• [Brief]: Transcribe the listing word for word. Begin at its first line and end with the line containing "Context (hhdm_offset : Z).".

····················

(* ===== verification/LuaAlloc.v ===== *)
(** * Lua's memory ([lua/alloc.rs])

    [heaven_lua_alloc] is the allocation function of a Lua state: it counts
    what the state holds against a limit and passes the calls on to the kernel
    heap.  [lstep] runs Lua's calls, under Lua's contract, among those of the
    heap's other clients. *)
From S2P Require Import Prelude.
From S2P Require Import Bytes.
From S2P Require Import Bitmap.
From S2P Require Import Phys.
From S2P Require Import Mem.
From S2P Require Import Heap.

Module LuaAlloc.

Definition LUA_MEM_LIMIT : Z := 1024 * 1024.

Record LuaAllocState := mkState { used : Z; limit : Z }.

Definition new (limit : Z) : LuaAllocState := mkState 0 limit.

Section alloc.
Context (hhdm_offset : Z).

(** A call that leaves the accounting to the caller. *)
Definition on_heap {A} (m : st Heap.heap Empty_set A) : st (LuaAllocState * Heap.heap) Empty_set A :=
  st_zoom snd (fun h s => (s.1, h)) m.
Definition set_used (n : Z) : st (LuaAllocState * Heap.heap) Empty_set unit := fun s =>
  (Ok tt, (mkState n (limit s.1), s.2)).

Definition heaven_lua_alloc (ptr osize nsize : Z) : st (LuaAllocState * Heap.heap) Empty_set Z :=
  s ← st_get;
  let state := s.1 in
  if nsize =? 0 then
    if ptr =? 0 then mret 0
    else
      _ ← set_used (sat_sub (used state) osize);
      _ ← on_heap (Heap.heavenos_free hhdm_offset ptr);
      mret 0
  else if ptr =? 0 then
    if limit state <? used state ⊞ nsize then mret 0
    else
      p ← on_heap (Heap.heavenos_malloc hhdm_offset nsize);
      _ ← if p =? 0 then mret tt else set_used (used state ⊞ nsize);
      mret p
  else if (osize <? nsize) && (limit state <? used state ⊞ (nsize ⊟ osize)) then mret 0
  else
    p ← on_heap (Heap.heavenos_realloc hhdm_offset ptr nsize);
    _ ← if p =? 0 then mret tt else set_used (sat_sub (used state) osize ⊞ nsize);
    mret p.

End alloc.

(** ** A Lua state among the heap's clients

    [live] are all blocks of the heap, [mine] those of this Lua state with
    the sizes it asked for. *)
Record lsys := mkSys { acc : LuaAllocState; hp : Heap.heap; live : gset Z; mine : gmap Z Z }.

Definition total (m : gmap Z Z) : Z := map_fold (fun _ n acc => n + acc) 0 m.

(** Lua's contract: it passes a block it holds with the size it asked for. *)
Definition lawful (m : gmap Z Z) (ptr osize : Z) : Prop := ptr = 0 \/ m !! ptr = Some osize.

(** The blocks after a call that returned [p]. *)
Definition live_after (l : gset Z) (ptr nsize p : Z) : gset Z :=
  if nsize =? 0 then l ∖ {[ptr]} else if p =? 0 then l else {[p]} ∪ l ∖ {[ptr]}.
Definition mine_after (m : gmap Z Z) (ptr nsize p : Z) : gmap Z Z :=
  if nsize =? 0 then delete ptr m else if p =? 0 then m else <[p := nsize]> (delete ptr m).

Inductive lstep (hhdm : Z) : lsys -> lsys -> Prop :=
| LCall s ptr osize nsize p a h :
    lawful (mine s) ptr osize -> is_u64 nsize ->
    heaven_lua_alloc hhdm ptr osize nsize (acc s, hp s) = (Ok p, (a, h)) ->
    lstep hhdm s (mkSys a h (live_after (live s) ptr nsize p) (mine_after (mine s) ptr nsize p))
| LOther s h l :
    Heap.step hhdm (hp s, live s) (h, l) ->
    (forall p, p ∈ dom (mine s) -> p ∈ l /\
       same_at (Heap.memory (hp s)) (Heap.memory h) (p - 16) (16 + Heap.bsize (Heap.memory (hp s)) p)) ->
    lstep hhdm s (mkSys (acc s) h l (mine s)).

(** ** The invariant *)
Record linv (hhdm lim : Z) (s : lsys) : Prop := {
  l_heap : exists fr, Heap.inv hhdm (hp s) fr (live s);
  l_limit : limit (acc s) = lim;
  l_used : used (acc s) = total (mine s);
  l_bound : total (mine s) <= lim;
  l_mine : forall p n, mine s !! p = Some n ->
    p ∈ live s /\ 0 < n <= Heap.bsize (Heap.memory (hp s)) p;
}.

Lemma total_insert m p n : m !! p = None -> total (<[p := n]> m) = n + total m.
Proof. intros Hp. unfold total. apply map_fold_insert_L; [|done]. intros. lia. Qed.

Lemma total_delete m p n : m !! p = Some n -> total m = n + total (delete p m).
Proof.
  intros Hp. rewrite <- (insert_delete_id m p n Hp) at 1. apply total_insert, lookup_delete_eq.
Qed.

Lemma total_nonneg m : (forall p n, m !! p = Some n -> 0 < n) -> 0 <= total m.
Proof.
  induction m as [|p n m Hp IH] using map_ind; intros Hm; [done|].
  rewrite total_insert by done. assert (0 < n) by (apply (Hm p), lookup_insert_eq).
  assert (0 <= total m); [|lia]. apply IH. intros q k Hq. apply (Hm q). rewrite lookup_insert_ne; [done|congruence].
Qed.

Lemma total_after m ptr osize nsize p :
  lawful m ptr osize -> m !! 0 = None -> nsize <> 0 -> p <> 0 -> (delete ptr m) !! p = None ->
  total (mine_after m ptr nsize p) = total m - (if ptr =? 0 then 0 else osize) + nsize.
Proof.
  intros Hl H0 Hn Hp Hd. unfold mine_after. rewrite (proj2 (Z.eqb_neq nsize 0) Hn), (proj2 (Z.eqb_neq p 0) Hp).
  rewrite total_insert by done. destruct (Z.eqb_spec ptr 0) as [->|Hp0].
  - rewrite delete_id by done. lia.
  - destruct Hl as [|Hl]; [done|]. pose proof (total_delete m ptr osize Hl). lia.
Qed.

(** ** The heap's answers *)
Section spec.
Variables (hhdm lim : Z).
Hypothesis Hhdm : Heap.hhdm_ok hhdm.

Lemma block_small h fr l p : Heap.inv hhdm h fr l -> p ∈ l -> 16 < p /\ 8 <= Heap.bsize (Heap.memory h) p <= 2 ^ 33.
Proof.
  intros Hi Hp. destruct Hhdm as (H1 & H2 & H3). pose proof (Heap.inv_block _ _ _ _ Hi p (or_intror Hp)) as Hb.
  pose proof (Heap.block_size_bound hhdm H2 _ _ _ Hb). destruct (Heap.block_addr hhdm H1 H2 H3 _ _ _ Hb). split; [done|].
  destruct Hb as (Hge & Hsub & Hle & _).
  assert (Heap.first_page hhdm p + Heap.npages (Heap.memory h) p - 1 ∈ Phys.used_pages (Heap.pages h)) as Hu%elem_of_used.
  { apply Hsub, elem_of_zrange. unfold Heap.npages. lia. }
  pose proof Phys.MAX_PAGES_eq. unfold Heap.first_page in *. lia.
Qed.

Lemma huge_malloc h n : 2 ^ 63 - 8 < n -> Heap.heavenos_malloc hhdm n h = (Ok 0, h).
Proof.
  intros Hn. unfold Heap.heavenos_malloc, Heap.layout_ok. rewrite (proj2 (Z.eqb_neq n 0)), (proj2 (Z.leb_gt _ _)) by lia. done.
Qed.

Lemma huge_realloc h fr l p n : Heap.inv hhdm h fr l -> p ∈ l -> 2 ^ 63 - 8 < n -> Heap.heavenos_realloc hhdm p n h = (Ok 0, h).
Proof.
  intros Hi Hp Hn. destruct (block_small _ _ _ _ Hi Hp). unfold Heap.heavenos_realloc.
  rewrite (proj2 (Z.eqb_neq p 0)), (proj2 (Z.eqb_neq n 0)) by lia. unfold mbind, st_bind, st_get.
  change (Heap.header_size (Heap.memory h) (p - Heap.HEADER_SIZE)) with (Heap.bsize (Heap.memory h) p).
  rewrite (proj2 (Z.leb_gt _ _)) by lia. rewrite huge_malloc by done. done.
Qed.

Lemma small_realloc h fr l p n :
  Heap.inv hhdm h fr l -> p ∈ l -> 0 < n <= Heap.bsize (Heap.memory h) p -> Heap.heavenos_realloc hhdm p n h = (Ok p, h).
Proof.
  intros Hi Hp Hn. destruct (block_small _ _ _ _ Hi Hp). unfold Heap.heavenos_realloc.
  rewrite (proj2 (Z.eqb_neq p 0)), (proj2 (Z.eqb_neq n 0)) by lia. unfold mbind, st_bind, st_get.
  change (Heap.header_size (Heap.memory h) (p - Heap.HEADER_SIZE)) with (Heap.bsize (Heap.memory h) p).
  by rewrite (proj2 (Z.leb_le _ _)) by lia.
Qed.

Lemma load_prefix m m' p q n k : 0 <= k <= n -> load m' q n = load m p n -> load m' q k = load m p k.
Proof.
  intros Hk. replace n with (k + (n - k)) by lia. unfold load. rewrite !seqZ_app, !fmap_app by lia.
  intros H. apply app_inj_1 in H as [H _]; [done|]. by rewrite !length_fmap, !length_seqZ.
Qed.

Lemma linv_facts s : linv hhdm lim s -> mine s !! 0 = None /\ 0 <= total (mine s).
Proof.
  intros [[fr Hi] _ _ _ Hm]. split.
  - apply eq_None_not_Some. intros [n Hn]. destruct (Hm _ _ Hn) as [Hp _]. destruct (block_small _ _ _ _ Hi Hp). lia.
  - apply total_nonneg. intros p n Hp. destruct (Hm _ _ Hp) as [_ ?]. lia.
Qed.

Lemma linv_eta s : linv hhdm lim s -> linv hhdm lim (mkSys (acc s) (hp s) (live s) (mine s)).
Proof. by intros []. Qed.

(** What one call promises: [p] is the pointer it returns. *)
Definition promised (s : lsys) (ptr osize nsize p : Z) (a : LuaAllocState) (h : Heap.heap) : Prop :=
  let keep := if ptr =? 0 then 0 else osize in
  (nsize = 0 -> p = 0) /\
  (0 < nsize -> lim < total (mine s) - keep + nsize -> p = 0 /\ a = acc s /\ h = hp s) /\
  (ptr <> 0 -> 0 < nsize <= osize -> p = ptr) /\
  (p <> 0 -> p ∉ live s ∖ {[ptr]} /\
     (ptr <> 0 -> load (Heap.memory h) p (Z.min osize nsize) = load (Heap.memory (hp s)) ptr (Z.min osize nsize))) /\
  (forall q, q ∈ live s -> q <> ptr \/ (p = 0 /\ 0 < nsize) ->
     same_at (Heap.memory (hp s)) (Heap.memory h) (q - 16) (16 + Heap.bsize (Heap.memory (hp s)) q)).

(** A call that changes nothing. *)
Lemma refused s ptr osize nsize :
  linv hhdm lim s -> 0 < nsize ->
  (ptr = 0 \/ osize < nsize) ->
  linv hhdm lim (mkSys (acc s) (hp s) (live_after (live s) ptr nsize 0) (mine_after (mine s) ptr nsize 0)) /\
  promised s ptr osize nsize 0 (acc s) (hp s).
Proof.
  intros Hl Hn Ho. unfold live_after, mine_after. rewrite (proj2 (Z.eqb_neq nsize 0)) by lia. cbn [Z.eqb].
  split; [by apply linv_eta|]. unfold promised. split_and!; [done|done|lia|by intros|]. intros q _ _. apply same_at_refl.
Qed.

Lemma free_call s ptr osize :
  linv hhdm lim s -> lawful (mine s) ptr osize ->
  exists p a h, heaven_lua_alloc hhdm ptr osize 0 (acc s, hp s) = (Ok p, (a, h)) /\
    linv hhdm lim (mkSys a h (live_after (live s) ptr 0 p) (mine_after (mine s) ptr 0 p)) /\
    promised s ptr osize 0 p a h.
Proof.
  intros Hl Hlaw. destruct (linv_facts s Hl) as [H0 Hpos]. pose proof Hl as [[fr Hi] Hlim Hu Hb Hm].
  unfold heaven_lua_alloc, live_after, mine_after. cbn [Z.eqb]. destruct (Z.eqb_spec ptr 0) as [->|Hp0].
  - exists 0, (acc s), (hp s). split; [done|].
    assert (live s ∖ {[0]} = live s) as Hls.
    { apply set_eq. intros q. rewrite elem_of_difference, elem_of_singleton. split; [tauto|]. intros Hq. split; [done|].
      intros ->. destruct (block_small _ _ _ _ Hi Hq). lia. }
    rewrite Hls, delete_id by done. split; [by apply linv_eta|]. unfold promised. split_and!; [done|lia|lia|by intros|]. intros q _ _. apply same_at_refl.
  - destruct Hlaw as [|Hlaw]; [done|]. destruct (Hm _ _ Hlaw) as [Hlive Hsz]. destruct Hhdm as (G1 & G2 & G3).
    destruct (Heap.dealloc_ok hhdm G1 G2 G3 (hp s) fr (live s) ptr Hi Hlive) as (h & fr' & Hd & Hi' & Hs & _).
    pose proof (total_delete _ _ _ Hlaw) as Htd.
    assert (0 <= total (delete ptr (mine s))) as Hpos'.
    { apply total_nonneg. intros q k [_ Hq]%lookup_delete_Some. destruct (Hm _ _ Hq) as [_ ?]. lia. }
    exists 0, (mkState (sat_sub (used (acc s)) osize) (limit (acc s))), h. split.
    { unfold mbind, st_bind, st_get, set_used, on_heap, st_zoom, Heap.heavenos_free. cbn [fst snd].
      rewrite (proj2 (Z.eqb_neq ptr 0)), Hd by done. done. }
    split; [|unfold promised; split_and!; [done|lia|lia|by intros|]].
    + split; cbn [hp live acc mine used limit]; [by exists fr'|done|unfold sat_sub; lia|lia|].
      intros q k [Hq Hk]%lookup_delete_Some. destruct (Hm _ _ Hk) as [Hql Hqs].
      assert (q ∈ live s ∖ {[ptr]}) as Hq' by (apply elem_of_difference; split; [done|by rewrite elem_of_singleton]).
      split; [done|]. rewrite (Heap.bsize_same (Heap.memory (hp s))); [done|].
      eapply same_at_mono; [by apply Hs|lia|]. destruct (block_small _ _ _ _ Hi Hql). lia.
    + intros q Hq [Hne|[_ ?]]; [|lia]. apply Hs. apply elem_of_difference. by rewrite elem_of_singleton.
Qed.

Hypothesis Hlim : 0 <= lim <= 2 ^ 62.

····················

• [Task answer]:
(* ===== verification/LuaAlloc.v ===== *)
(** * Lua's memory ([lua/alloc.rs])

    [heaven_lua_alloc] is the allocation function of a Lua state: it counts
    what the state holds against a limit and passes the calls on to the kernel
    heap.  [lstep] runs Lua's calls, under Lua's contract, among those of the
    heap's other clients. *)
From S2P Require Import Prelude.
From S2P Require Import Bytes.
From S2P Require Import Bitmap.
From S2P Require Import Phys.
From S2P Require Import Mem.
From S2P Require Import Heap.

Module LuaAlloc.

Definition LUA_MEM_LIMIT : Z := 1024 * 1024.

Record LuaAllocState := mkState { used : Z; limit : Z }.

Definition new (limit : Z) : LuaAllocState := mkState 0 limit.

Section alloc.
Context (hhdm_offset : Z).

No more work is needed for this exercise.